2D Tomography Reconstruction

This tutorial walks through a benchmark example using the 2D Tomography dataset with the classic Shepp-Logan phantom. We will explore the dataset, configuration, and interpretation of results.

The Dataset: Shepp-Logan Phantom

What is it?

The Shepp-Logan phantom is a standard test image created by Larry Shepp and Benjamin Logan. It serves as a model of a human head and is widely used to test image reconstruction algorithms in computed tomography (CT). The problem involves recovering the 2D cross-section image from its projections (sinogram) taken at different angles.

Real-world analogy: A medical CT scanner rotates around a patient, taking X-ray projections from many angles. The goal is to mathematically reconstruct the internal slice of the body from these projections.

Dataset Preview

2D Tomography dataset preview

Left: Ground truth (Shepp-Logan phantom). Right: Sinogram (measurements).

Configuration: Experiment Setup

Benchmark Purpose

This experiment tests the scalability of reconstruction algorithms on high-resolution 2D images (2048×2048). Such high resolutions are common in modern specialized imaging but pose memory challenges. We compare single-GPU execution against a distributed multi-GPU approach.

We use the configuration file configs/tomography_2d.yml to set up the experiment.

Execution Grid

The execution grid compares a single-GPU baseline with a distributed 2-GPU configuration:

slurm_gres, slurm_ntasks_per_node, slurm_nodes, distribute_physics, distribute_denoiser, patch_size, overlap, max_batch_size: [
  ["gpu:1", 1, 1, false, false, 0, 0, 0],
  ["gpu:2", 2, 1, true, true, 448, 32, 0],
  ["gpu:4", 4, 1, true, true, 448, 32, 0],
  ]

Important: To ensure proper distributed parallelization, the number of tasks per node (slurm_ntasks_per_node) must equal the number of GPUs (slurm_gres). This ensures one process per GPU.

This creates a grid comparing three configurations:

Configuration 1: Single GPU (baseline)

["gpu:1", 1, 1, false, false, 0, 0, 0]

  • slurm_gres: gpu:1 = 1 GPU

  • slurm_ntasks_per_node: 1 = 1 process per GPU

  • distribute_physics: false = No parallelization of blur operators

  • distribute_denoiser: false = Full image processed at once

  • Purpose: Baseline performance on limited resources

Configuration 2: 2-GPU with Distribution

["gpu:2", 2, 1, true, true, 448, 32, 0]

  • slurm_gres: gpu:2 = 2 GPUs

  • slurm_ntasks_per_node: 2 = 2 processes (one per GPU)

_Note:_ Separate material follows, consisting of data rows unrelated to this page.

(** X8: [unwatchIO d] switches no fiber, takes [d] alone out of the watched
    fds, and leaves alone the fibers that wait on other fds (their wait
    records, timer items and [Fiber] records), the sleeping fibers and the
    ready fibers. *)
Theorem unwatchIO_spares_other_fds d s :
  wf s →
  runningFiber_ (unwatchIO d s) = runningFiber_ s
  ∧ (∀ d', ioIsWatched d' (unwatchIO d s)
           = if decide (d' = d) then false else ioIsWatched d' s)
  ∧ (∀ a, a ∈ awaiters (ioPoll_ s) → aw_fd a ≠ d →
       a ∈ awaiters (ioPoll_ (unwatchIO d s))
       ∧ fibers (unwatchIO d s) !! aw_fiber a = fibers s !! aw_fiber a
       ∧ ∀ it, it ∈ timer_ s → owner it = aw_fiber a → it ∈ timer_ (unwatchIO d s))
  ∧ (∀ it, it ∈ timer_ s → owner it ∉ waiting s →
       it ∈ timer_ (unwatchIO d s)
       ∧ fibers (unwatchIO d s) !! owner it = fibers s !! owner it)
  ∧ (∀ f, f ∈ readyFiberQueue_ s →
       f ∈ readyFiberQueue_ (unwatchIO d s)
       ∧ fibers (unwatchIO d s) !! f = fibers s !! f).
Proof.
  intros Hwf.
  assert (∀ f, f ∈ aw_fiber <$> filter (λ a, aw_fd a = d) (awaiters (ioPoll_ s)) →
               f ∈ waiting s) as HX.
  { intros f Hf. apply list_elem_of_fmap in Hf as (a & -> & Ha).
    apply list_elem_of_filter in Ha as [_ Ha]. by apply list_elem_of_fmap_2. }
  assert (∀ a, a ∈ awaiters (ioPoll_ s) → aw_fd a ≠ d →
               aw_fiber a ∉ aw_fiber <$> filter (λ a, aw_fd a = d) (awaiters (ioPoll_ s)))
    as Hother.
  { intros a Ha Hne Hin. apply list_elem_of_fmap in Hin as (b & Hab & Hb).
    apply list_elem_of_filter in Hb as [Hbd Hb].
    rewrite <- (NoDup_fmap_inj_on aw_fiber _ a b (wf_waiting_NoDup _ _ Hwf) Ha Hb Hab)
      in Hbd.
    done. }
  unfold unwatchIO, IOPoll_removeEventAwaiters. rewrite unwatchIO_fold.
  cbn [runningFiber_ ioPoll_ fibers timer_ readyFiberQueue_ set_ready set_fibers
       set_timer set_ioPoll awaiters watched].
  rewrite Timer_removeItems_filter.
  split; [done|]. split; [|split; [|split]].
  - intros d'. unfold ioIsWatched, IOPoll_isWatched. cbn [ioPoll_ watched].
    case_decide as Hd.
    + apply bool_decide_eq_false. set_solver.
    + apply bool_decide_ext. set_solver.
  - intros a Ha Hne. split; [by apply list_elem_of_filter|]. split.
    + rewrite alter_all_lookup by done. rewrite decide_False; [done|]. by apply Hother.
    + intros it Hit Hown. apply list_elem_of_filter. split; [|done].
      rewrite Hown. by apply Hother.
  - intros it Hit Hnw. split.
    + apply list_elem_of_filter. split; [|done]. intros Hin. by apply Hnw, HX.
    + rewrite alter_all_lookup by done. rewrite decide_False; [done|].
      intros Hin. by apply Hnw, HX.
  - intros f Hf. split; [rewrite elem_of_app; by left|].
    rewrite alter_all_lookup by done. rewrite decide_False; [done|].
    intros Hin. destruct (wf_ready_facts _ _ f Hwf Hf) as (_ & _ & HfW & _).
    by apply HfW, HX.
Qed.
(** * Linear epistasis models: a shallow embedding of [epistasis/models/linear.py]

    The module fits a genotype-phenotype map to a linear model
    [phenotypes = X . coefficients], in a local (mutant-cycle) and a global
    (Hadamard) basis.  Python floats are idealised as real numbers, NumPy
    arrays as lists carrying their shape, and Python exceptions as the
    [Raise] branch of a result type. *)

From Stdlib Require Import Reals String Ascii ZArith Bool Arith Lia Lra List.
From Stdlib Require Import ClassicalEpsilon.
Import ListNotations.

Set Implicit Arguments.
Local Open Scope R_scope.

(* ------------------------------------------------------------ *)
(** ** Exceptions and results *)
(* ------------------------------------------------------------ *)

Inductive exn : Set :=
| IndexError
| KeyError
| TypeError
| ValueError
| ZeroDivisionError
| LinAlgError
| ConfigurationError
| DataValidityError.

Inductive result (A : Type) : Type :=
| Ok (a : A)
| Raise (e : exn).

Arguments Ok {A} a.
Arguments Raise {A} e.

Definition bind {A B : Type} (r : result A) (k : A -> result B) : result B :=
  match r with
  | Ok a => k a
  | Raise e => Raise e
  end.

Notation "x <- r ;; k" := (bind r (fun x => k))
  (at level 61, r at next level, right associativity).

(** Monadic traversal of a list, left to right, stopping at the first
    exception. *)
Fixpoint mapM {A B : Type} (f : A -> result B) (xs : list A) : result (list B) :=
  match xs with
  | [] => Ok []
  | x :: xs' => y <- f x ;; ys <- mapM f xs' ;; Ok (y :: ys)
  end.

(* ------------------------------------------------------------ *)
(** ** NumPy arrays *)
(* ------------------------------------------------------------ *)

(** One-dimensional arrays are lists; their shape is their length. *)
Abbreviation vector := (list R).

(** Two-dimensional arrays keep their shape next to their rows, so that an
    array with no rows still has a column count. *)
Record ndarray : Type := mkArray {
  shape : nat * nat;
  rows : list vector
}.

Definition well_shaped (A : ndarray) : Prop :=
  length (rows A) = fst (shape A) /\
  Forall (fun r => length r = snd (shape A)) (rows A).





(** Inner product of two vectors of the same length. *)
Fixpoint dot (u v : vector) : R :=
  match u, v with
  | x :: u', y :: v' => x * y + dot u' v'
  | _, _ => 0
  end.

(** [np.dot(A, v)] for a matrix and a vector: the shapes must agree. *)
Definition np_dot (A : ndarray) (v : vector) : result vector :=
  if Nat.eqb (snd (shape A)) (length v)
  then Ok (map (fun r => dot r v) (rows A))
  else Raise ValueError.

(** [v ** 2], [np.sqrt(v)] and [c * v] on vectors, elementwise.  The square
    roots taken in this module are roots of sums of non-negative terms. *)
Definition vsquare (v : vector) : vector := map (fun x => x ^ 2) v.
Definition np_sqrt (v : vector) : vector := map sqrt v.
Definition vscale (c : R) (v : vector) : vector := map (Rmult c) v.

  • distribute_physics: true = Split 8 blur operators across 2 GPUs (4 each)

  • distribute_denoiser: true = Spatial tiling: Split large image into patches

  • patch_size: 448 = Each patch is 448×448 pixels

  • overlap: 32 = Overlap region for smooth transitions between patches

  • Purpose: Multi-GPU scalability with operator and spatial distribution

Configuration 3: 4-GPU with Increased Distribution

["gpu:4", 4, 1, true, true, 448, 32, 0]

  • Similar to Config 2, but with 4 GPUs.

  • Purpose: Further scalability test with more GPU resources

For more details on distributed computing, see the DeepInv distributed documentation.

Dataset Parameters

dataset:
  - tomography_2d:
      img_size: 2048
      num_operators: 8
      num_angles: 100
      noise_level: 0.01

  • img_size: 2048: A high resolution for standard testing.

  • num_operators: 8: Number of tomography operators (angle splits).

  • num_angles: 100: Total number of projection angles.

  • noise_level: 0.01: Additive Gaussian noise level.

Solver

We use a Plug-and-Play (PnP) solver with a DRUNet denoiser:

solver:
  - PnP:
      denoiser: drunet
      denoiser_sigma: 0.01
      init_method: ["zeros"]

Solver Parameters:

  • denoiser: The pretrained denoiser to use as a prior.

  • denoiser_sigma: Noise level hint passed to the denoiser. Helps the denoiser adapt to the noise level.

  • init_method: How to initialize the reconstruction.

Interpreting Results

Benchmark Results

Below is an interactive dashboard comparing the configurations:

Interpretation

PSNR vs. Iteration & PSNR vs. Computation Time

All setups reach about the same final PSNR, so using multiple GPUs does not reduce reconstruction quality. The multi-GPU runs reach the target PSNR much faster than the single-GPU baseline, which shows the speedup clearly.

Time Breakdown: Gradient and Denoiser

The denoiser dominates runtime and is the main bottleneck. Adding more GPUs reduces denoiser time, but gradient time slightly increases since the gradient step is cheap, and communication between GPUs often takes longer than the computation itself.